The utility’s goal is to build enough resiliency and redundancy into the system to allow it to restore service at winter delivery levels within 24 hours of an earthquake. Construction is slated to last until 2015.

The commission is ramping up construction now because it’s completed much of its planning and environmental work. It’s also hurrying to take advantage of deep discounts for construction work caused by the economic downturn.

“We’re very lucky right now to be able to go out to bid in this environment, where concrete, steel and labor costs are showing savings,” Rydstrom said. “On a number of projects, we’re getting bids that are 20% to 30% below what was previously assumed in our engineers’ estimates.”

The unexpected savings will help the utility offset cost overruns in some earlier projects.

The scope of the current capital program is going to dramatically increase the SFPUC’s outstanding water debt. It currently has less than $1 billion in long-term debt outstanding.

The commission in May agreed to rate increases of 6.5% to 15% for the next five years. It also recently completed a new 25-year contract with its main wholesale customers — 27 other Bay Area water utilities. Wholesale rates will increase by an average of about 14% over the next five years.

“The SFPUC’s recent willingness and ability to impose rate increases is an ­important credit strength, as we ­believe rate increases are necessary to help ­support the utility’s large capital plan, bonding plans and resulting higher debt service payments,” Standard & Poor’s said in a report.

The utility has room to raise rates because its water is cheap relative to what most Californians pay. Its pristine Yosemite water constitutes the largest unfiltered water supply on the West Coast, helping keep costs low, and its reservoirs are full despite a drought that has forced water rationing in other parts of the state.

The utility also benefits from a customer base that uses relatively little water.
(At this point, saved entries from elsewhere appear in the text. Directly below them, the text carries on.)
(** * horrendous-pdf: tiled rendering, page layout, undo stacks and text
    selection of the PDF viewer, embedded from [src/main_window.py],
    [src/graphics_view.py] and [src/items/text_block.py].

  Conventions of the embedding.
  - Python floats are idealised as rationals ([Q]); Python ints are [Z].
    Every concrete value used below keeps a margin far above binary
    rounding error, so the idealisation does not decide any example.
  - Graphics items are Python objects shared between the scene, the undo
    entries and the block list.  They are modelled by an identifier
    ([nat]) into a store ([gmap]), so that aliasing is kept.
  - Purely visual calls (pens, brushes, cursors, tool tips, status-bar
    refreshes of enabled actions) are left out; every assignment to a
    field that the code reads back is kept.
  - Library calls whose result depends on more than the repository
    fixes ([QGraphicsTextItem.toPlainText], [os.path.normpath]) are
    parameters of the model. *)

From Stdlib Require Import ZArith QArith Qabs Qround Qminmax Lia Lqa String List.
From Stdlib Require Import Sorted Permutation.
From stdpp Require Import base gmap sets list strings.
Import ListNotations.

(** Python's [int(x)] on a float: truncation toward zero. *)
Definition py_int (x : Q) : Z := Z.quot (Qnum x) (Z.pos (Qden x)).

(** Python's [round(x)]: to the nearest integer, ties to the even one. *)
Definition py_round (x : Q) : Z :=
let f := Qfloor x in
match Qcompare (x - inject_Z f) (1 # 2) with
| Lt => f
| Gt => (f + 1)%Z
| Eq => if Z.even f then f else (f + 1)%Z
end.

(** Python's [round(x, 1)]: one decimal digit, same tie rule. *)
Definition py_round1 (x : Q) : Q := inject_Z (py_round (x * 10)) / 10.

(** Python's [abs]. *)
Definition py_abs (x : Q) : Q := Qabs x.


(* ------------------------------------------------------------------ *)
(** ** Zoom of the view ([PDFGraphicsView.zoom_in] and friends) *)
(* ------------------------------------------------------------------ *)
Module Zoom.

(** [self._zoom = 1.0] in [__init__]. *)
Definition zoom_init : Q := 1.

(** [min(self._zoom * 1.2, 5.0)] *)
Definition zoom_in (zoom : Q) : Q := Qmin (zoom * (12 # 10)) 5.

(** [max(self._zoom / 1.2, 0.5)] *)
Definition zoom_out (zoom : Q) : Q := Qmax (zoom / (12 # 10)) (5 # 10).

(** [self._zoom = 1.0] *)
Definition zoom_reset (zoom : Q) : Q := 1.

(** [max(0.5, min(factor, 5.0))] *)
Definition set_zoom (zoom factor : Q) : Q := Qmax (5 # 10) (Qmin factor 5).

Inductive zoom_op : Type :=
| ZoomIn
| ZoomOut
| ZoomReset
| SetZoom (factor : Q).

Definition apply_op (zoom : Q) (op : zoom_op) : Q :=
  match op with
  | ZoomIn => zoom_in zoom
  | ZoomOut => zoom_out zoom
  | ZoomReset => zoom_reset zoom
  | SetZoom f => set_zoom zoom f
  end.

(** The zoom after a sequence of operations, oldest first. *)
Definition run (ops : list zoom_op) (zoom : Q) : Q :=
  fold_left apply_op ops zoom.

Definition in_range (zoom : Q) : Prop := (5 # 10 <= zoom /\ zoom <= 5)%Q.

End Zoom.


(* ------------------------------------------------------------------ *)
(** ** Continuous page layout ([_build_page_layout], [page_at_y]) *)
(* ------------------------------------------------------------------ *)
Module Layout.

(** [PAGE_GAP = 20] *)
Definition PAGE_GAP : Z := 20.

(** [page.rect] of the PDF library: width and height in points. *)
Record page_rect : Type := { rect_width : Q; rect_height : Q }.

Record layout : Type := {
  page_offsets : list Z;
  page_heights : list Z;
  page_widths : list Z
}.

(** The body of [for page_num in range(self._total_pages)], with the
    running [y_offset]; the three [append]s build the three lists. *)
Fixpoint layout_loop (scale : Q) (pages : list page_rect) (y_offset : Z)
  : layout :=
  match pages with
  | [] => {| page_offsets := []; page_heights := []; page_widths := [] |}
  | page :: rest =>
      let pw := py_int (rect_width page * scale) in
      let ph := py_int (rect_height page * scale) in
      let l := layout_loop scale rest (y_offset + ph + PAGE_GAP)%Z in
      {| page_offsets := y_offset :: page_offsets l;
         page_heights := ph :: page_heights l;
         page_widths := pw :: page_widths l |}
  end.

(** [_build_page_layout]: [scale = self._dpi / 72.0], [y_offset = 0]. *)
Definition build_page_layout (pages : list page_rect) (dpi : Q) : layout :=
  layout_loop (dpi / 72) pages 0.

(** [page_at_y]: [for i in range(len(offsets) - 1, -1, -1)], scanning
    the indices [n - 1, ..., 0].  The index is always in range, so the
    [None] branch (an [IndexError] in Python) is never taken. *)
Fixpoint page_at_y_from (offsets : list Z) (n : nat) (y : Q) : nat :=
  match n with
  | O => O
  | S i =>
      match offsets !! i with
      | Some o => if Qle_bool (inject_Z o) y then i
                  else page_at_y_from offsets i y
      | None => page_at_y_from offsets i y
      end
  end.

Definition page_at_y (offsets : list Z) (y : Q) : nat :=
  page_at_y_from offsets (length offsets) y.

(** Offsets strictly increasing, as a list property. *)
Fixpoint strictly_increasing (l : list Z) : Prop :=
  match l with
  | [] => True
  | x :: rest =>
      match rest with
      | [] => True
      | y :: _ => (x < y)%Z /\ strictly_increasing rest
      end
  end.

(** The two other accumulators of the loop of [_build_page_layout]: the
    running [y_offset] when the loop ends, and [max_width]. *)
Fixpoint extent_loop (scale : Q) (pages : list page_rect)
    (y_offset max_width : Z) : Z * Z :=
  match pages with
  | [] => (y_offset, max_width)
  | page :: rest =>
      let pw := py_int (rect_width page * scale) in
      let ph := py_int (rect_height page * scale) in
      extent_loop scale rest (y_offset + ph + PAGE_GAP)%Z (Z.max max_width pw)
  end.
(* ===== verification/Frame.v ===== *)
(** * Frames (src/protocol/frame.rs)

    A header with its payload, the accessors, and the builders of the
    contiguous and the scatter/gather form of a frame. *)

From S2P Require Import Prelude Errors WireFormat.

(** [struct Frame]; [Frame::new] is its constructor.  The reference-counted
    [Bytes] of the payload is immutable, so it is a value. *)
Record Frame := new_frame {
  header : Header;
  payload : bytes
}.

#[export] Instance Frame_eq_dec : EqDecision Frame.
Proof. solve_decision. Defined.

Definition from_parts (h : Header) (p : bytes) : Frame := new_frame h p.
Definition frame_payload_bytes (f : Frame) : bytes := payload f.
Definition frame_payload_len (f : Frame) : usize := zlen (payload f).
Definition frame_method_id (f : Frame) : u16 := method_id (header f).
Definition frame_flags (f : Frame) : u8 := hflags (header f).
Definition frame_request_id (f : Frame) : u32 := request_id (header f).
Definition frame_is_response (f : Frame) : bool :=
  flags.has_flag (hflags (header f)) flags.IS_RESPONSE.
Definition frame_is_error (f : Frame) : bool :=
  flags.has_flag (hflags (header f)) flags.IS_ERROR.
Definition frame_is_stream (f : Frame) : bool :=
  flags.has_flag (hflags (header f)) flags.IS_STREAM.
Definition frame_is_stream_end (f : Frame) : bool :=
  flags.has_flag (hflags (header f)) flags.STREAM_END.
Definition frame_is_ack (f : Frame) : bool :=
  flags.has_flag (hflags (header f)) flags.IS_ACK.
Definition frame_is_to_parent (f : Frame) : bool :=
  flags.has_flag (hflags (header f)) flags.DIRECTION_TO_PARENT.
Definition frame_is_event (f : Frame) : bool :=
  (request_id (header f) =? 0) && negb (frame_is_response f).
Definition frame_is_abort (f : Frame) : bool := is_abort (header f).

Definition build_frame (h : Header) (p : bytes) : bytes := encode h ++ p.
Definition build_frame_parts (h : Header) (p : bytes) : bytes * bytes := (encode h, p).

(** The bytes of a whole frame on the wire. *)
Definition frame_bytes (f : Frame) : bytes := build_frame (header f) (payload f).

(** A frame as the parser yields it: a header of the right types that passes
    validation, and as many payload bytes as the header declares. *)
Record frame_wf (max : u32) (f : Frame) : Prop := {
  fwf_header : header_wf (header f);
  fwf_valid : header_valid max (header f);
  fwf_length : zlen (payload f) = payload_length (header f);
  fwf_bytes : is_bytes (payload f)
}.

(** A frame within a limit is within the limit of the wire format. *)
Lemma frame_wf_absolute max f : frame_wf max f → frame_wf ABSOLUTE_MAX_PAYLOAD_SIZE f.
Proof. intros [? (? & ? & ? & ?) ? ?]. by split. Qed.

Lemma length_build_frame h p : length (build_frame h p) = (HEADER_SIZE + length p)%nat.
Proof. unfold build_frame. by rewrite length_app, length_encode. Qed.

Lemma frame_bytes_is_bytes max f : frame_wf max f → is_bytes (frame_bytes f).
Proof.
  intros [Hh _ _ Hp]. unfold frame_bytes, build_frame.
  rewrite encode_eq, is_bytes_app. auto using header_layout_is_bytes.
Qed.

#[export] Hint Resolve frame_bytes_is_bytes header_layout_is_bytes : procwire.
(* ===== verification/Backpressure.v ===== *)
(** * Backpressure (src/backpressure.rs)

    [BackpressureController] and [BackpressureGuard].  The counter is an
    [Arc<AtomicUsize>]: controllers hold the cell's address, so clones share
    the counter, and every operation is passed the store of atomic cells.
    Durations are in nanoseconds. *)

From S2P Require Import Prelude Errors.

(** ** Atomic cells *)

Abbreviation cells := (gmap nat Z).

(** [AtomicUsize::load], [fetch_add], [fetch_sub] and [store]; the arithmetic
    wraps.  A cell behind an [Arc] is always allocated. *)
Definition load (l : nat) (m : cells) : usize := default 0 (m !! l).
Definition store (l : nat) (v : usize) (m : cells) : cells := <[l := v]> m.
Definition fetch_add (l : nat) (n : usize) (m : cells) : cells :=
  store l (wrap 64 (load l m + n)) m.
Definition fetch_sub (l : nat) (n : usize) (m : cells) : cells :=
  store l (wrap 64 (load l m - n)) m.

Definition DEFAULT_MAX_PENDING : usize := 1024.
Definition DEFAULT_TIMEOUT : Z := 5 * 10 ^ 9.
Definition CHECK_INTERVAL : Z := 100 * 10 ^ 3.

Record BackpressureController := {
  bp_pending : nat;
  bp_max_pending : usize;
  bp_timeout : Z
}.

Section Controller.
Context `{TP : ThirdParty}.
The average San Franciscan uses just 57 gallons of water each day, just more than a third of the statewide average.

That’s partly because of the strength of environmentalism in the local political culture and partly because San Franciscan live in a dense urban environment with few lawns that need water.

While the rating agencies cited the relative strength and depth of the San Francisco Bay Area’s local economy, both said the utility’s unorthodox calculation of its debt service coverage ratio is a credit weakness.

The utility includes both net cash flows and unappropriated cash-fund balances in its coverage ratios. Standard & Poor’s called the inclusion of cash “permissive,” while Moody’s called it “unusual.”

By its own calculations, the ­commission’s debt service coverage ratios are more than twice the covenanted coverage ratio of 1.25-times annual debt service. ­However, when converted to the standard calculation, the ratio falls to about ­1.4-times for 2008 and is expected to average about 1.9-times over the next four years. Moody’s called that coverage “adequate,” but “somewhat weak” relative to similarly rated water systems.